START EXTRACTED ENTRIES

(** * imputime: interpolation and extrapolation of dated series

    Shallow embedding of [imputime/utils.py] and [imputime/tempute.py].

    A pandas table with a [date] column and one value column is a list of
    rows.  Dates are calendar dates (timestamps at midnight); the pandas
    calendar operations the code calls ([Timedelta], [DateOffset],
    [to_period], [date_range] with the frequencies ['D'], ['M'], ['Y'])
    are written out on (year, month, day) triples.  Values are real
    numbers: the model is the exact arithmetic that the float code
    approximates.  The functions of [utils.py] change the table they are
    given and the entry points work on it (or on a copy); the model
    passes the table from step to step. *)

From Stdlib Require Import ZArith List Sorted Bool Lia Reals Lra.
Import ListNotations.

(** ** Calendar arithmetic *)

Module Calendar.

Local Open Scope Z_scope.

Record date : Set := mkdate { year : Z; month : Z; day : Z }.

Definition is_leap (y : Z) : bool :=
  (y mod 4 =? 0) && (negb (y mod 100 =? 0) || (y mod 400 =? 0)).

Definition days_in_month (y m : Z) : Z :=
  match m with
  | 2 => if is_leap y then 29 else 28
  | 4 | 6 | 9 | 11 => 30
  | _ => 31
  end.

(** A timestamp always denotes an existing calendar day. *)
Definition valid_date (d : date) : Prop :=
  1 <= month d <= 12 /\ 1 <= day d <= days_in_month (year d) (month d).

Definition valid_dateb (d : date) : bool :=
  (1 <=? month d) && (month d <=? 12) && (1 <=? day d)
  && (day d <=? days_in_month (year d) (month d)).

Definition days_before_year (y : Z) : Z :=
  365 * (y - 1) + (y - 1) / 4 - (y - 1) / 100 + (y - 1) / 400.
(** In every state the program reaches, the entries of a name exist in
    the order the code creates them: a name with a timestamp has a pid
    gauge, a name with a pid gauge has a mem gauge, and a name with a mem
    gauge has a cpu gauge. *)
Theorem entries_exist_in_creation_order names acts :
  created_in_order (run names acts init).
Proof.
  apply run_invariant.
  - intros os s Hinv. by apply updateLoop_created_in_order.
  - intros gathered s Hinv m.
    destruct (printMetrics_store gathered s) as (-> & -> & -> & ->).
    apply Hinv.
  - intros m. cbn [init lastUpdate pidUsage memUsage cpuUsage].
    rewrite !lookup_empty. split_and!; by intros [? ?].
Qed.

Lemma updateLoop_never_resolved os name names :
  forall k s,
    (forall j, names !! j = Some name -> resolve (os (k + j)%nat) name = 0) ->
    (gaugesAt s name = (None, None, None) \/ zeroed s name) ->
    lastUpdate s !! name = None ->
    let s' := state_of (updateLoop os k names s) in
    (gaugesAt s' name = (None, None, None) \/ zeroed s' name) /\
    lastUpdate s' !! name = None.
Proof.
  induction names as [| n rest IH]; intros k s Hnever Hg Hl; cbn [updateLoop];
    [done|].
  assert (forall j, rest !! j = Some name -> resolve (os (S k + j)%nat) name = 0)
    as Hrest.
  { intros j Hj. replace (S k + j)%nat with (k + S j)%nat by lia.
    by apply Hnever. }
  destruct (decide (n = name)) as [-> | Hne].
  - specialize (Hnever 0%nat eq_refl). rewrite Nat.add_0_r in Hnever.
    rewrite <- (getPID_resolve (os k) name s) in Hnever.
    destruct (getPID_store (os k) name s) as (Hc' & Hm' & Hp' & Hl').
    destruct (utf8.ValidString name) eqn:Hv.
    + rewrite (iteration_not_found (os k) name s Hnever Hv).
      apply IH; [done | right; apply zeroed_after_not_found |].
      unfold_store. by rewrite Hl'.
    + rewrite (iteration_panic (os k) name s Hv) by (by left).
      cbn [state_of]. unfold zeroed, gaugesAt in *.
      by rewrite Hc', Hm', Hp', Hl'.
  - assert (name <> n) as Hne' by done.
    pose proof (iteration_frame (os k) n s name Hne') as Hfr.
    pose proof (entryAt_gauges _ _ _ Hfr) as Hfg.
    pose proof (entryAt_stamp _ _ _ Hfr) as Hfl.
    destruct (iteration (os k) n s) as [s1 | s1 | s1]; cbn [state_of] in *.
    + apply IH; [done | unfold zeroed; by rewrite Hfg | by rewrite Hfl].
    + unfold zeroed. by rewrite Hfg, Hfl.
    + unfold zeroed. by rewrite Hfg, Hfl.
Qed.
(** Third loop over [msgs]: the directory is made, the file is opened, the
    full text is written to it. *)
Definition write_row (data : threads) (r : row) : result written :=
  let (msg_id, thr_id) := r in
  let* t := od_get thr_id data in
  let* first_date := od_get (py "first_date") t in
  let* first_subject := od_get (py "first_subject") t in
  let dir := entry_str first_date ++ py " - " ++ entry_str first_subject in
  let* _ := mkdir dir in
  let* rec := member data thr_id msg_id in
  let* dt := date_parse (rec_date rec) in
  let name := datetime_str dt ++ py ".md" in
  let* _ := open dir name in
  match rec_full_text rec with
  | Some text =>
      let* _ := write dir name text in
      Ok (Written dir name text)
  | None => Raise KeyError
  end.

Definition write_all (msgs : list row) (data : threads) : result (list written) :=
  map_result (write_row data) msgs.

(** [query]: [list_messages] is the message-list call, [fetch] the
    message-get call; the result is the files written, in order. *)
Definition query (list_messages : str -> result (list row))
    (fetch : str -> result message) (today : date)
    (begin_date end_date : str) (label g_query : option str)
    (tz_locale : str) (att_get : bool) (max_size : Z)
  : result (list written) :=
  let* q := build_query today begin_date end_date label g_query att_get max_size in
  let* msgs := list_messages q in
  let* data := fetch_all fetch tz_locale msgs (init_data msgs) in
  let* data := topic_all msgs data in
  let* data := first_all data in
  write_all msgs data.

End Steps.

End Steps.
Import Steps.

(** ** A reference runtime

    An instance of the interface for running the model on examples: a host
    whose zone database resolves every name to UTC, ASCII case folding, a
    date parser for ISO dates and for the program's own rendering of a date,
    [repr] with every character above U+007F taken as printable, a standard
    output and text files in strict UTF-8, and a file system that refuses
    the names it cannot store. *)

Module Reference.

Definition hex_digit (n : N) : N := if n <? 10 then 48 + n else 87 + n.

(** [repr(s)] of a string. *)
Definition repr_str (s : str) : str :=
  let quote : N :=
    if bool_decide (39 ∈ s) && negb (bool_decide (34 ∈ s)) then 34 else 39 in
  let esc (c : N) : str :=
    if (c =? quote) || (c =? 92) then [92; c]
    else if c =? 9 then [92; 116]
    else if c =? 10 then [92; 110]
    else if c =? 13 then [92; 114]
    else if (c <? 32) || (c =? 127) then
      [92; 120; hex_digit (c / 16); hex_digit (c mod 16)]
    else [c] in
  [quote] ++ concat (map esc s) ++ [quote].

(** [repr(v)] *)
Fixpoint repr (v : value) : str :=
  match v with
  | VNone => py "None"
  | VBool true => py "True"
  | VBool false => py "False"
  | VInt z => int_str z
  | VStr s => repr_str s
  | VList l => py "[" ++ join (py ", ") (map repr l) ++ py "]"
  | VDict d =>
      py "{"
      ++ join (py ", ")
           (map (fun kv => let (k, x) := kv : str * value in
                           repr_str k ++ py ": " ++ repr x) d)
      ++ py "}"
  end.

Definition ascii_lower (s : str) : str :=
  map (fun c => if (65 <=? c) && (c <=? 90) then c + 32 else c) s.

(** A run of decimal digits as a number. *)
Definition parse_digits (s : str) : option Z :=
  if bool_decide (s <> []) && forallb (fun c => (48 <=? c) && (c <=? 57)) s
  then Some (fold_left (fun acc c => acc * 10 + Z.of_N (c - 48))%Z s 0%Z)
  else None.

END EXTRACTED ENTRIES

WHAT THE TASK REQUIRES: The reply should consist solely of the lines above from the one that has "cbn [state_of]. unfold" through the one that has "let dir := entry_str", reproduced exactly.

WRITTEN RESPONSE:
      cbn [state_of]. unfold zeroed, gaugesAt in *.
      by rewrite Hc', Hm', Hp', Hl'.
  - assert (name <> n) as Hne' by done.
    pose proof (iteration_frame (os k) n s name Hne') as Hfr.
    pose proof (entryAt_gauges _ _ _ Hfr) as Hfg.
    pose proof (entryAt_stamp _ _ _ Hfr) as Hfl.
    destruct (iteration (os k) n s) as [s1 | s1 | s1]; cbn [state_of] in *.
    + apply IH; [done | unfold zeroed; by rewrite Hfg | by rewrite Hfl].
    + unfold zeroed. by rewrite Hfg, Hfl.
    + unfold zeroed. by rewrite Hfg, Hfl.
Qed.
(** Third loop over [msgs]: the directory is made, the file is opened, the
    full text is written to it. *)
Definition write_row (data : threads) (r : row) : result written :=
  let (msg_id, thr_id) := r in
  let* t := od_get thr_id data in
  let* first_date := od_get (py "first_date") t in
  let* first_subject := od_get (py "first_subject") t in
  let dir := entry_str first_date ++ py " - " ++ entry_str first_subject in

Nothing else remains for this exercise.